## TASK TO CARRY OUT
The expected answer is the set of lines in the data below between the line holding "Definition ladder (c" and the line holding "Definition cooldown_remaining (now", inclusive, written out exactly.
────────
(* ===== verification/CompactionRetry.v ===== *)
(** * Compaction: pacing of retries

    [CompactionRetryConfig] and [CompactionRetryBackoff] of
    [pi-coding-agent/src/core/compaction/compaction.rs]: after a failed summary the next
    automatic compaction waits, four times longer after each further failure, up to a cap,
    and for the cooldown once the failures are too many.  Milliseconds are 64-bit counts
    with saturating multiplication; instants are milliseconds of a monotonic clock. *)
From stdpp Require Import base list numbers.
From S2P Require Import Prelude.

Local Open Scope N_scope.


Inductive SummaryFailureKind : Type := FilteredOrRefused | LengthExhausted | Other.

Record CompactionRetryConfig : Type := mkConfig {
  initial_delay_ms : N;
  max_delay_ms : N;
  max_consecutive_failures : N;
  cooldown_ms : N;
  filtered_initial_delay_ms : N;
  filtered_max_delay_ms : N }.

Definition default_config : CompactionRetryConfig := mkConfig 30000 300000 3 600000 60000 1800000.

Record CompactionRetryOverrides : Type := mkOverrides {
  o_initial_delay_ms : option N;
  o_max_delay_ms : option N;
  o_max_consecutive_failures : option N;
  o_cooldown_ms : option N }.

(** [overrides.x.filter(> 0).or_else(env)]; the environment's values are already positive,
    and a count that does not fit 32 bits is dropped. *)
Definition positive (o : option N) : option N := match o with Some n => if 0 <? n then Some n else None | None => None end.
Definition env_u64 (parsed : option N) : option N := positive parsed.
Definition env_u32 (parsed : option N) : option N :=
  match env_u64 parsed with Some n => if n <? 2 ^ 32 then Some n else None | None => None end.
Definition or_else (a b : option N) : option N := match a with Some _ => a | None => b end.

Definition resolve (overrides : option CompactionRetryOverrides) (env_initial env_max env_failures env_cooldown : option N)
    : CompactionRetryConfig :=
  let o := default (mkOverrides None None None None) overrides in
  let d := default_config in
  mkConfig
    (default (initial_delay_ms d) (or_else (positive (o_initial_delay_ms o)) (env_u64 env_initial)))
    (default (max_delay_ms d) (or_else (positive (o_max_delay_ms o)) (env_u64 env_max)))
    (default (max_consecutive_failures d) (or_else (positive (o_max_consecutive_failures o)) (env_u32 env_failures)))
    (default (cooldown_ms d) (or_else (positive (o_cooldown_ms o)) (env_u64 env_cooldown)))
    (filtered_initial_delay_ms d) (filtered_max_delay_ms d).

Definition U64_MAX : N := 2 ^ 64 - 1.
Definition U32_MAX : N := 2 ^ 32 - 1.
Definition saturating_mul (a b : N) : N := N.min (a * b) U64_MAX.

Definition ladder (c : CompactionRetryConfig) (kind : SummaryFailureKind) : N * N :=
  match kind with
  | FilteredOrRefused => (filtered_initial_delay_ms c, filtered_max_delay_ms c)
  | _ => (initial_delay_ms c, max_delay_ms c)
  end.

Definition retry_delay (c : CompactionRetryConfig) (kind : SummaryFailureKind) (consecutive_failures : N) : N :=
  let '(initial_ms, ladder_cap_ms) := ladder c kind in
  let failures := N.max consecutive_failures 1 in
  if max_consecutive_failures c <=? failures then N.max (cooldown_ms c) ladder_cap_ms
  else
    let shift := N.min (failures - 1) 16 in
    N.min (saturating_mul initial_ms (N.shiftl 1 (2 * shift))) ladder_cap_ms.

Record CompactionRetryBackoff : Type := mkBackoff {
  config : CompactionRetryConfig;
  consecutive_failures : N;
  last_failure : option N;
  kind : SummaryFailureKind }.

Definition new (c : CompactionRetryConfig) : CompactionRetryBackoff := mkBackoff c 0 None Other.

Definition pending_delay (b : CompactionRetryBackoff) : N :=
  if consecutive_failures b =? 0 then 0 else retry_delay (config b) (kind b) (consecutive_failures b).

Definition record_failure (k : SummaryFailureKind) (now : N) (b : CompactionRetryBackoff) : CompactionRetryBackoff :=
  mkBackoff (config b)
    (N.min (N.min (consecutive_failures b + 1) U32_MAX) (max_consecutive_failures (config b)))
    (Some now) k.

Definition record_success (b : CompactionRetryBackoff) : CompactionRetryBackoff := mkBackoff (config b) 0 None (kind b).

(** [now.duration_since(last)] is zero for an earlier instant. *)
Definition cooldown_remaining (now : N) (b : CompactionRetryBackoff) : option N :=
  match last_failure b with
  | None => None
  | Some last =>
      let delay := pending_delay b in
      let elapsed := now - last in
      if delay <=? elapsed then None else Some (delay - elapsed)
  end.

Definition in_cooldown (now : N) (b : CompactionRetryBackoff) : bool :=
  match cooldown_remaining now b with Some _ => true | None => false end.

(** ** Histories *)

Inductive event : Type := Failed (k : SummaryFailureKind) (now : N) | Succeeded.

Definition record (b : CompactionRetryBackoff) (e : event) : CompactionRetryBackoff :=
  match e with Failed k now => record_failure k now b | Succeeded => record_success b end.

(** The failures since the last success, newest first. *)
Fixpoint streak (events : list event) : list (SummaryFailureKind * N) :=
  match events with
  | [] => []
  | Failed k now :: events => (k, now) :: streak events
  | Succeeded :: _ => []
  end.

Lemma pow4_mono a b : a ≤ b → N.shiftl 1 (2 * a) ≤ N.shiftl 1 (2 * b).
Proof. intros H. rewrite !N.shiftl_1_l. apply N.pow_le_mono_r; lia. Qed.

Lemma retry_delay_mono c k n m : n ≤ m → retry_delay c k n ≤ retry_delay c k m.
Proof.
  intros H. unfold retry_delay. destruct (ladder c k) as [i cap].
  destruct (N.leb_spec (max_consecutive_failures c) (N.max n 1)), (N.leb_spec (max_consecutive_failures c) (N.max m 1)); try lia.
  apply N.min_le_compat_r. unfold saturating_mul. apply N.min_le_compat_r, N.mul_le_mono_l, pow4_mono. lia.
Qed.

Lemma retry_delay_bound c k n : retry_delay c k n ≤ N.max (cooldown_ms c) (ladder c k).2.
Proof. unfold retry_delay. destruct (ladder c k) as [i cap]. simpl. destruct (_ <=? _); lia. Qed.

(** What the state says about the history. *)
Lemma record_spec c events :
  max_consecutive_failures c ≤ U32_MAX →
  let b := fold_left record (rev events) (new c) in
  config b = c ∧ consecutive_failures b = N.min (len (streak events)) (max_consecutive_failures c) ∧
  last_failure b = snd <$> head (streak events) ∧
  ∀ k now rest, streak events = (k, now) :: rest → kind b = k.
Proof.
  intros Hm. induction events as [|e events IH]; [by repeat split; simpl; rewrite ?N.min_0_l|].
  cbn [rev]. rewrite fold_left_app. cbn [fold_left]. destruct IH as (Hc & Hf & Hl & Hk).
  destruct e as [k now|]; cbn [record record_failure record_success config consecutive_failures last_failure kind streak].
  - split; [done|]. rewrite Hc, Hf, len_cons. split; [|split; [done|]; by intros ??? [= <- _ _]].
    generalize dependent (len (streak events)). intros. lia.
  - split; [done|]. split; [unfold len; simpl; by rewrite N.min_0_l|]. done.
Qed.

(** Pacing of automatic compactions: after any history of failures and successes, a
    compaction is held back exactly while the delay of the present streak has not passed
    since its last failure, and never after a success; each further failure of the same
    kind waits at least as long as the one before; and no wait is longer than the cooldown
    or the cap of the kind, whichever is more, however many failures there were. *)
Theorem backoff_exact c events now :
  max_consecutive_failures c ≤ U32_MAX →
  let b := fold_left record (rev events) (new c) in
  in_cooldown now b =
    match streak events with
    | [] => false
    | (k, failed_at) :: rest =>
        negb (max_consecutive_failures c =? 0) && (now - failed_at <? retry_delay c k (N.min (len (streak events)) (max_consecutive_failures c)))
    end ∧
  (∀ k n m, n ≤ m → retry_delay c k n ≤ retry_delay c k m) ∧
  pending_delay b ≤ N.max (cooldown_ms c) (ladder c (kind b)).2.
Proof.
  intros Hm b. destruct (record_spec c events Hm) as (Hc & Hf & Hl & Hk). fold b in Hc, Hf, Hl, Hk.
  split; [|split; [intros k n m; apply retry_delay_mono|]].
  - unfold in_cooldown, cooldown_remaining, pending_delay. rewrite Hl, Hc, Hf.
    destruct (streak events) as [|[k at_] rest] eqn:Es; [done|]. cbn [head fmap option_fmap option_map snd].
    rewrite (Hk k at_ rest eq_refl), len_cons.
    destruct (N.eqb_spec (N.min (len rest + 1) (max_consecutive_failures c)) 0) as [H0|H0].
    + destruct (N.eqb_spec (max_consecutive_failures c) 0) as [|Hz]; [|lia]. cbn [negb andb]. by destruct (0 <=? _) eqn:E; [|apply N.leb_gt in E; lia].
    + destruct (N.eqb_spec (max_consecutive_failures c) 0) as [Hz|_]; [rewrite Hz in H0; lia|]. cbn [negb andb].
      set (delay := retry_delay _ _ _). destruct (N.leb_spec delay (now - at_)), (N.ltb_spec (now - at_) delay); (done || lia).
  - unfold pending_delay. destruct (_ =? 0); [lia|]. rewrite Hc. apply retry_delay_bound.
Qed.

(** Three timeouts, then a refusal, with the default settings. *)
Lemma backoff_exact_witness :
  let b := fold_left record (rev [Failed FilteredOrRefused 1000000; Failed Other 500000; Failed Other 100000; Succeeded]) (new default_config) in
  in_cooldown 2000000 b = true ∧ in_cooldown 2800000 b = false ∧ pending_delay b ≤ 1800000.
Proof.
  split; [vm_compute; reflexivity|]. split; [vm_compute; reflexivity|].
  apply (backoff_exact default_config [Failed FilteredOrRefused 1000000; Failed Other 500000; Failed Other 100000; Succeeded] 2800000).
  vm_compute. discriminate.
Defined.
────────
## ANSWER SPACE
Definition ladder (c : CompactionRetryConfig) (kind : SummaryFailureKind) : N * N :=
  match kind with
  | FilteredOrRefused => (filtered_initial_delay_ms c, filtered_max_delay_ms c)
  | _ => (initial_delay_ms c, max_delay_ms c)
  end.

Definition retry_delay (c : CompactionRetryConfig) (kind : SummaryFailureKind) (consecutive_failures : N) : N :=
  let '(initial_ms, ladder_cap_ms) := ladder c kind in
  let failures := N.max consecutive_failures 1 in
  if max_consecutive_failures c <=? failures then N.max (cooldown_ms c) ladder_cap_ms
  else
    let shift := N.min (failures - 1) 16 in
    N.min (saturating_mul initial_ms (N.shiftl 1 (2 * shift))) ladder_cap_ms.

Record CompactionRetryBackoff : Type := mkBackoff {
  config : CompactionRetryConfig;
  consecutive_failures : N;
  last_failure : option N;
  kind : SummaryFailureKind }.

Definition new (c : CompactionRetryConfig) : CompactionRetryBackoff := mkBackoff c 0 None Other.

Definition pending_delay (b : CompactionRetryBackoff) : N :=
  if consecutive_failures b =? 0 then 0 else retry_delay (config b) (kind b) (consecutive_failures b).

Definition record_failure (k : SummaryFailureKind) (now : N) (b : CompactionRetryBackoff) : CompactionRetryBackoff :=
  mkBackoff (config b)
    (N.min (N.min (consecutive_failures b + 1) U32_MAX) (max_consecutive_failures (config b)))
    (Some now) k.

Definition record_success (b : CompactionRetryBackoff) : CompactionRetryBackoff := mkBackoff (config b) 0 None (kind b).

(** [now.duration_since(last)] is zero for an earlier instant. *)
Definition cooldown_remaining (now : N) (b : CompactionRetryBackoff) : option N :=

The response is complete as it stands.